50 years on from birth of Civil Rights, we, as a people, deserve better than this’

Vicent Coyle reading about the report no deprivation in the Journal.
Vicent Coyle reading about the report no deprivation in the Journal.

The son of one of Derry’s most prominent Civil Rights figures has raised questions as to why much of Derry remains in deprivation, following decades of nationalist/republican representation.

Fifty years on from the birth of the Civil Rights Movement, Vincent Coyle, whose father Vinny was among those at the helm of the organisation during the late 1960s and 70s, said something has gone badly wrong.

Mr Coyle's father, the late Vinny Coyle.

Mr Coyle's father, the late Vinny Coyle.

Mr Coyle, himself a rights activist, was reacting to new research which showed the number of deprived areas has grown significantly.

The new paper compiled for the NI Assembly’s Research and Information Service found that last year that the Strand, Diamond, Brandywell, Creggan, Ballymagroarty and most of the Galliagh area, were among the 20 most deprived districts in the North. This is compared to eight years ago, when central Creggan was the only place in Derry to feature in the top 20 neighbourhoods.

Derry, as a whole, remains in the top three most deprived areas, alongside other predominantly nationalist areas of West Belfast and North Belfast, with Strabane also a ‘hot spot’.

Mr Coyle said it was important to reflect on the situation today in light of the Civil Rights Movement’s demands for full employment, housing, infrastructure, investment, and the expansion of Magee.

“We are today in a city where nationalists/republicans rule in council with representation for Stormont, Westminster, Europe and we have to look at this report and ask what has been achieved.

“Where is our leadership?” he asked. “We still have de facto internment; we still have these high levels of deprivation. We have the most beautiful river and the fastest flowing river in Europe outside the Volga and the busiest thing on it is Foyle Search & Rescue.

“I put that down to bad leadership; leadership that calls out for something to be done for Derry but won’t sit down and debate the way forward at Stormont.”

Derry, he said, had shown its collective strength when it took to the streets 50 years ago and “screamed for representation” to ensure people had rights and opportunities.

“No more are we seeing announcements of 300 jobs coming. The last big hope we had was Fort George, and the possibility of 600 /700 civil servant jobs in this city. They stopped them in Coleraine, like the university. That was at a time when we were at maximum leadership capacity. How did that happen?

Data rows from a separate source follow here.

Lemma reachable_wf st first_request sent s : reachable st first_request sent s -> wf_service s.
Proof.
  induction 1 as [|sent s out s' _ IH Hs]; [|by eapply service_step_wf].
  split; cbn; [apply empty_reassembler_wf | apply map_Forall_empty | done].
Qed.
End service_runs.

(** C14: the history service under any interleaving of messages, requests,
    lost peers, ticks and deadlines.  In every reachable state the reassembler
    is within its budget, no page has been retried more than 3 times, the
    participants of a running clear are counted, and its second phase runs only
    when no participant's boundary is outstanding; and every message of any
    peer is handled without a panic. *)
Theorem service_invariant {Store Event : Type} `{!HistoryStore Store Event}
    (serialize : Event -> result string bytes) (deserialize : bytes -> option Event)
    (st : Store) (first_request : Z) sent (s : HistoryState Store) :
  reachable serialize deserialize st first_request sent s ->
  wf_service s
  /\ forall peer e now, wf_event e = true ->
     exists s' out, handle_history serialize deserialize s peer e now = Returned (s', out).
Proof.
  intros Hr. pose proof (reachable_wf _ _ _ _ _ _ Hr) as Hwf. split; [done|]. intros peer e now He.
  destruct (handle_history_wf serialize deserialize s peer e now Hwf He) as (s' & out & E & _). eauto.
Qed.

(** A store for examples: it counts the records it was given. *)
#[local] Instance counting_store : HistoryStore Z bytes := {
  snapshot_boundary := fun n => Ok {[str "me" := n]};
  apply_clear := fun n _ _ => (0, Ok n);
  import := fun n _ => (n + 1, Ok tt);
  export := fun _ _ _ => Ok ([], None);
}.
(** [collect_entry].  Every nested call is made after an entry was added, and
    no call is made once [MAX_CLIPBOARD_MANIFEST_ENTRIES] are there: [fuel] is
    the depth of the nesting, see [collect_entry_fuel]. *)
Fixpoint collect_entry (fuel : nat) (fs : FS) (source relative : rstring) (c : Collected)
    : result TransferError Collected :=
  fail_if MAX_CLIPBOARD_MANIFEST_ENTRIES <=? len (c_entries c) with TooManyEntries in
  let* _ := validate_relative_path relative in
  let* metadata := io (symlink_metadata fs source) in
  fail_if is_symlink metadata with UnsupportedEntry source in
  let id := c_next_id c in
  let* next_id := ok_or (checked_add (c_next_id c) 1) TooManyEntries in
  let* path := ok_or (to_str relative) (UnsafePath (path_display relative)) in
  if is_file metadata then
    let* total := ok_or (checked_add (c_total c) (md_len metadata)) TransferTooLarge in
    fail_if MAX_CLIPBOARD_SIZE <? total with TransferTooLarge in
    let entry := {| entry_file_id := id; entry_path := path;
                    entry_kind := ClipboardEntryKind.File; entry_size := md_len metadata |} in
    Ok {| c_next_id := next_id; c_total := total; c_entries := c_entries c ++ [entry];
          c_sources := <[id := (source, from_metadata metadata)]> (c_sources c) |}
  else if is_dir metadata then
    let entry := {| entry_file_id := id; entry_path := path;
                    entry_kind := ClipboardEntryKind.Directory; entry_size := 0 |} in
    let c := {| c_next_id := next_id; c_total := c_total c;
                c_entries := c_entries c ++ [entry]; c_sources := c_sources c |} in
    let* children := io (read_dir fs source) in
    let* children := io (collect_results children) in
    let children := merge_sort name_le children in
    match fuel with
    | O => Err TooManyEntries
    | S fuel => collect_children (collect_entry fuel fs) source relative children c
    end
  else Err (UnsupportedEntry source).

(** Deep enough for every selection. *)
Definition COLLECT_FUEL : nat := Z.to_nat MAX_CLIPBOARD_MANIFEST_ENTRIES.
(* ===== verification/FileTransferTheorems.v ===== *)
(** * Files: what is read is what the file holds

    [serves] says what the operating system does for a regular file that nobody
    changes; reading an offered file then yields its bytes, in pieces of any
    size the system chooses. *)

From S2P Require Import Prelude Wire ProtoTypes ProtoValid UnixPath FileOs FileTransfer.

(** ** A file system in memory *)

Inductive node := DirNode | FileNode (content : bytes).
#[global] Instance node_eq_dec : EqDecision node.
Proof. solve_decision. Defined.

Abbreviation ram := (gmap rstring node).

(** An open file: its path, its content when it was opened, its cursor. *)
Record ram_handle := { mh_path : rstring; mh_content : bytes; mh_cursor : Z }.

Definition not_found : IoError := {| io_kind := IoKind.NotFound; io_message := str "not found" |}.
Definition exists_already : IoError :=
  {| io_kind := IoKind.AlreadyExists; io_message := str "exists" |}.
Definition other_error : IoError := {| io_kind := IoKind.Other; io_message := str "error" |}.

Definition path_number (path : rstring) : Z := Zpos (encode path).

(** The modification time is a number of the content, so that it changes with it. *)
Definition node_metadata (path : rstring) (n : node) : Metadata :=
  match n with
  | DirNode => {| md_kind := FileKind.Directory; md_len := 0; md_modified := Some 0; md_dev := 0;
                  md_ino := path_number path |}
  | FileNode content =>
      {| md_kind := FileKind.Regular; md_len := len content; md_modified := Some (path_number content);
         md_dev := 0; md_ino := path_number path |}
  end.

Definition ram_metadata (fs : ram) (path : rstring) : result IoError Metadata :=
  match fs !! path with Some n => Ok (node_metadata path n) | None => Err not_found end.

Definition ram_read (fs : ram) (h : ram_handle) (n : Z)
    : ram_handle * result IoError bytes :=
  match fs !! mh_path h with
  | Some (FileNode content) =>
      let data := take (Z.to_nat n) (drop (Z.to_nat (mh_cursor h)) content) in
      ({| mh_path := mh_path h; mh_content := mh_content h; mh_cursor := mh_cursor h + len data |},
       Ok data)
  | _ => (h, Err other_error)
  end.

Definition ram_write (fs : ram) (h : ram_handle) (data : bytes)
    : ram * ram_handle * result IoError unit :=
  match fs !! mh_path h with
  | Some (FileNode content) =>
      let at_ := Z.to_nat (mh_cursor h) in
      let content := take at_ content ++ data ++ drop (at_ + length data) content in
      (<[mh_path h := FileNode content]> fs,
       {| mh_path := mh_path h; mh_content := mh_content h; mh_cursor := mh_cursor h + len data |},
       Ok tt)
  | _ => (fs, h, Err other_error)
  end.

(** The names directly below a directory. *)
Definition ram_children (fs : ram) (path : rstring) : list rstring :=
  omap (fun p => match strip_prefix (push path []) p with
                 | Some name =>
                     if contains SLASH name || bool_decide (piece_component name <> Some (Component.Normal name))
                     then None else Some name
                 | None => None
                 end) (fst <$> map_to_list fs).

#[global] Instance ram_os : Os ram := {
  Handle := ram_handle;
  FileIdentity := rstring;
  identity_eqb := str_eqb;
  path_display := fun path => path;
  symlink_metadata := ram_metadata;
  canonicalize := fun fs path => if bool_decide (fs !! path = Some DirNode) then Ok path else Err not_found;
  read_dir := fun fs path =>
    if bool_decide (fs !! path = Some DirNode) then Ok (Ok <$> ram_children fs path) else Err not_found;
  open_nofollow := fun fs path =>
    match fs !! path with
    | Some (FileNode content) => Ok {| mh_path := path; mh_content := content; mh_cursor := 0 |}
    | _ => Err not_found
    end;
  handle_metadata := fun fs h => ram_metadata fs (mh_path h);
  seek := fun _ h pos => Ok {| mh_path := mh_path h; mh_content := mh_content h; mh_cursor := pos |};
  read := ram_read;
  create_dir_all := fun fs path => (<[path := DirNode]> fs, Ok tt);
  create_dir := fun fs path =>
    match fs !! path with
    | Some _ => (fs, Err exists_already)
    | None => (<[path := DirNode]> fs, Ok tt)
    end;
  create_new := fun fs path =>
    match fs !! path with
    | Some _ => (fs, Err exists_already)
    | None => (<[path := FileNode []]> fs, Ok {| mh_path := path; mh_content := []; mh_cursor := 0 |})
    end;
  try_clone := fun _ h => Ok h;
  identity_from_file := fun _ h => Ok (mh_path h);
  identity_from_path := fun fs path =>
    match fs !! path with Some _ => Ok path | None => Err not_found end;
  write_all := ram_write;
  flush := fun fs _ => (fs, Ok tt);
  sync_data := fun fs _ => (fs, Ok tt);
  remove_file := fun fs path => delete path fs;
  remove_dir := fun fs path => delete path fs;
}.

(** A digest of 32 bytes, to run the examples. *)
#[global] Instance checksum_digest : Sha256 :=
  fun data => replicate 32 (fold_left (fun sum b => (sum * 31 + b) mod 256) data 7).

(** ** Reading a file *)

(** The bytes of a range. *)
Definition slice (content : bytes) (offset length : Z) : bytes :=
  take (Z.to_nat length) (drop (Z.to_nat offset) content).

Lemma len_slice content offset length :
  0 <= offset -> 0 <= length -> offset + length <= len content -> len (slice content offset length) = length.
Proof. intros. unfold slice. autorewrite with len. lia. Qed.

Lemma slice_app content offset n m :
  0 <= offset -> 0 <= n -> 0 <= m ->
  slice content offset n ++ slice content (offset + n) m = slice content offset (n + m).
Proof.
  intros. unfold slice. rewrite !Z2Nat.inj_add, <- drop_drop by lia.
  by rewrite take_take_drop.
Qed.

(** A file at [path] whose content stays [content] and whose metadata stays
    [ident]: it can be opened, and a handle at a position inside the file reads
    some bytes from there, at least one and at most as many as asked for. *)
Record serves {FS : Type} `{!Os FS} (fs : FS) (path : rstring) (ident : SourceIdentity)
    (content : bytes) := {
  sv_at : Handle -> Z -> Prop;
  sv_open : exists h, open_nofollow fs path = Ok h /\ sv_at h 0;
  sv_metadata h p : sv_at h p ->
    exists m, handle_metadata fs h = Ok m /\ is_file m = true /\ identity_matches ident m = true;
  sv_seek h p q : sv_at h p -> 0 <= q -> exists h', seek fs h q = Ok h' /\ sv_at h' q;
  sv_read h p n : sv_at h p -> 0 <= p < len content -> 0 < n ->
    exists h' k, read fs h n = (h', Ok (slice content p k)) /\ 0 < k <= n
    /\ p + k <= len content /\ sv_at h' (p + k);
}.

Section reading.
Context {FS : Type} `{!Os FS} `{!Sha256}.
Variables (fs : FS) (path : rstring) (ident : SourceIdentity) (content : bytes).
Hypothesis file : serves fs path ident content.

(** An open file of the offer, read up to [of_offset]. *)
Definition reads_at (f : OutgoingFile) (p : Z) : Prop :=
  sv_at _ _ _ _ file (of_file f) p /\ of_identity f = ident.

Lemma check_identity_ok f p : reads_at f p -> check_identity fs f = Ok tt.
Proof.
  intros [Hh Hi]. destruct (sv_metadata _ _ _ _ file _ _ Hh) as (m & Hm & _ & Hid).
  unfold check_identity. rewrite Hm. cbn. by rewrite Hi, Hid.
Qed.

(** The loop fills the buffer, however short the reads are. *)
Lemma fill_ok rounds f start done_ requested :
  reads_at f (start + done_) -> 0 <= start -> 0 <= done_ <= requested ->
  start + requested <= len content -> requested - done_ <= Z.of_nat rounds ->
  exists f', fill rounds fs f requested (slice content start done_)
             = (f', Ok (slice content start requested))
  /\ reads_at f' (start + requested)
  /\ of_file_id f' = of_file_id f /\ of_offset f' = of_offset f /\ of_size f' = of_size f
  /\ of_hasher f' = of_hasher f /\ of_cancelled f' = of_cancelled f.
Proof.
  revert f done_. induction rounds as [|rounds IH]; intros f done_ Hr Hs Hd Hlen Hrounds;
    cbn [fill]; rewrite len_slice by lia.
  - assert (done_ = requested) as -> by lia. rewrite Z.leb_refl. by exists f.
  - destruct (Z.leb_spec requested done_).
    { assert (done_ = requested) as -> by lia. by exists f. }
    rewrite (check_identity_ok _ _ Hr). destruct Hr as [Hh Hi].
    destruct (sv_read _ _ _ _ file _ (start + done_) (requested - done_) Hh)
      as (h' & k & Hread & Hk & Hk2 & Hh'); [lia | lia |].
    rewrite Hread. cbn [io]. rewrite len_slice by lia.
    destruct (Z.eqb_spec k 0); [lia|].
    assert (reads_at (set_file f h') (start + (done_ + k))) as Hr'.
    { split; [|done]. cbn. by replace (start + (done_ + k)) with (start + done_ + k) by lia. }
    rewrite (check_identity_ok _ _ Hr'), slice_app by lia.
    destruct (IH (set_file f h') (done_ + k) Hr') as (f' & Hf & Hrest); [lia | lia | lia | lia |].
    by exists f'.
Qed.

(** One chunk: the next bytes, as many as asked for or as remain. *)
Lemma next_chunk_reads f max_len :
  reads_at f (of_offset f) -> of_size f = len content -> of_cancelled f = false ->
  0 <= of_offset f < len content -> len content <= u64_max ->
  0 < max_len <= Z.max MAX_CLIPBOARD_FILE_CHUNK_SIZE MAX_MANUAL_FILE_CHUNK_SIZE ->
  let n := Z.min (len content - of_offset f) max_len in
  exists f', next_chunk_bounded fs f max_len
             = (f', Ok (Some (of_offset f, slice content (of_offset f) n)))
  /\ reads_at f' (of_offset f') /\ of_offset f' = of_offset f + n /\ of_size f' = of_size f
  /\ of_file_id f' = of_file_id f /\ of_cancelled f' = false
  /\ of_hasher f' = of_hasher f ++ slice content (of_offset f) n.
Proof.
  intros Hr Hsz Hc Hoff Hmax Hlen n. unfold next_chunk_bounded. rewrite Hc, Hsz.
  destruct (Z.eqb_spec (of_offset f) (len content)); [lia|].
  destruct (Z.eqb_spec max_len 0); [lia|].
  destruct (Z.ltb_spec (Z.max MAX_CLIPBOARD_FILE_CHUNK_SIZE MAX_MANUAL_FILE_CHUNK_SIZE) max_len); [lia|].
  cbn [orb]. rewrite (check_identity_ok _ _ Hr). fold n.
  destruct (fill_ok (Z.to_nat n) f (of_offset f) 0 n) as (f' & Hf & Hr' & Hid & Ho & Hs & Hh & Hcc);
    [by rewrite Z.add_0_r | lia | lia | lia | lia |].
  change (slice content (of_offset f) 0) with (@nil Z) in Hf. rewrite Hf. cbn [fst snd].
  rewrite Ho, len_slice by lia. unfold checked_add.
  destruct (Z.leb_spec (of_offset f + n) u64_max); [|lia].
  eexists. split; [done|]. cbn. rewrite Hs, Hid, Hcc, Hh.
  split; [|by split_and!]. destruct Hr' as [Hh' Hi']. by split.
Qed.

(** An offered file opens at any position inside it. *)
Lemma open_reads offer f e offset :
  List.find (fun e => entry_file_id e =? f) (o_entries offer) = Some e ->
  entry_kind e = ClipboardEntryKind.File -> entry_size e = len content ->
  o_sources offer !! f = Some (path, ident) -> 0 <= offset <= len content ->
  exists out, open fs offer f offset = Ok out /\ reads_at out (of_offset out)
  /\ of_offset out = offset /\ of_size out = len content /\ of_file_id out = f
  /\ of_cancelled out = false /\ of_hasher out = [].
Proof.
  intros Hf Hk Hs Hsrc Hoff. unfold open. rewrite Hf. cbn [ok_or].
  rewrite bool_decide_eq_true_2 by done. cbn [negb orb].
  destruct (Z.ltb_spec (entry_size e) offset); [lia|]. rewrite Hsrc. cbn [ok_or].
  destruct (sv_open _ _ _ _ file) as (h & Ho & Hh). rewrite Ho. cbn [io].
  destruct (sv_metadata _ _ _ _ file _ _ Hh) as (m & Hm & Hfile & Hid). rewrite Hm. cbn [io].
  rewrite Hfile, Hid. cbn [negb orb].
  destruct (sv_seek _ _ _ _ file _ _ offset Hh ltac:(lia)) as (h' & Hseek & Hh').
  rewrite Hseek. cbn [io]. eexists. split; [done|]. cbn. split_and!; try done.
Qed.
End reading.

(** A file in memory is such a file. *)
Definition ram_serves (fs : ram) path content :
  fs !! path = Some (FileNode content) ->
  serves fs path (from_metadata (node_metadata path (FileNode content))) content.
Proof.
  intros Hp. refine {| sv_at := fun (h : Handle) p => mh_path h = path /\ mh_cursor h = p |}.
  - cbn. rewrite Hp. by eexists.
  - intros h p [Hh _]. cbn. unfold ram_metadata. rewrite Hh, Hp. eexists. split; [done|].
    split; [done|]. unfold identity_matches. cbn. by rewrite Z.eqb_refl, Pos.eqb_refl, bool_decide_eq_true_2.
  - intros h p q [Hh _] _. cbn. by eexists.
  - intros h p n [Hh <-] Hlen Hn. cbn. unfold ram_read. rewrite Hh, Hp.
    set (k := Z.min n (len content - mh_cursor h)).
    assert (take (Z.to_nat n) (drop (Z.to_nat (mh_cursor h)) content) = slice content (mh_cursor h) k) as E.
    { unfold slice, k. destruct (Z.min_spec n (len content - mh_cursor h)) as [[_ ->]|[Hle ->]]; [done|].
      rewrite !take_ge; [done | |]; rewrite length_drop; unfold len in *; lia. }
    rewrite E. eexists _, k. split; [done|]. split; [lia|]. split; [lia|]. cbn.
    rewrite len_slice by lia. done.
Defined.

“We reside in the second city within N. Ireland but I feel that we remain a second class people and that is down to our leadership not giving us the leadership we deserve.

“Why are we not striving ahead, we who led the way during the Civil Rights Movement?” he asked.

This was true, he claimed, even in areas such as the Brandywell, which has seen millions in funding come into the area, but yet remained on the list of the most deprived.

Blaming the Tories repeatedly didn’t wash when people had given MLAs a mandate to take responsibility for decisions affecting them, he said.

Mr Coyle said that while the areas of Derry identified in the report were home to some of the best people to be found anywhere, there was a lack of opportunity and a sense of hoplessness which was manifesting itself in addiction, self-harm and anti-social activity.

Another major problem, he claimed, was that people were paying huge amounts for often unsuitable private rents because there was not enough social homes.

“Social deprivation for us in 1968 and before that was Springtown Camp. That brought the people onto the streets. A huge achievement for the Civil Rights Association was the NI Housing Executive, but now the NIHE is bring broken down.

“Deprivation forced people onto the street but we had no voice in the Guildhall, at the time, to represent us. Now we have this report which was made for Stormont but there is no-one there attempting to do anything about it.”

Mr Coyle said he wanted to spark a conversation around why so much of Derry is socially deprived today. “It’s as if we’ve gone back over the years,” he maintained. “We, as a people, deserve better than this. Too much has been paid in blood, sweat and tears and this report, as far as I am concerned, is not the disgrace of the people who live in these areas, but the disgrace of the leadership who have let them down so badly.”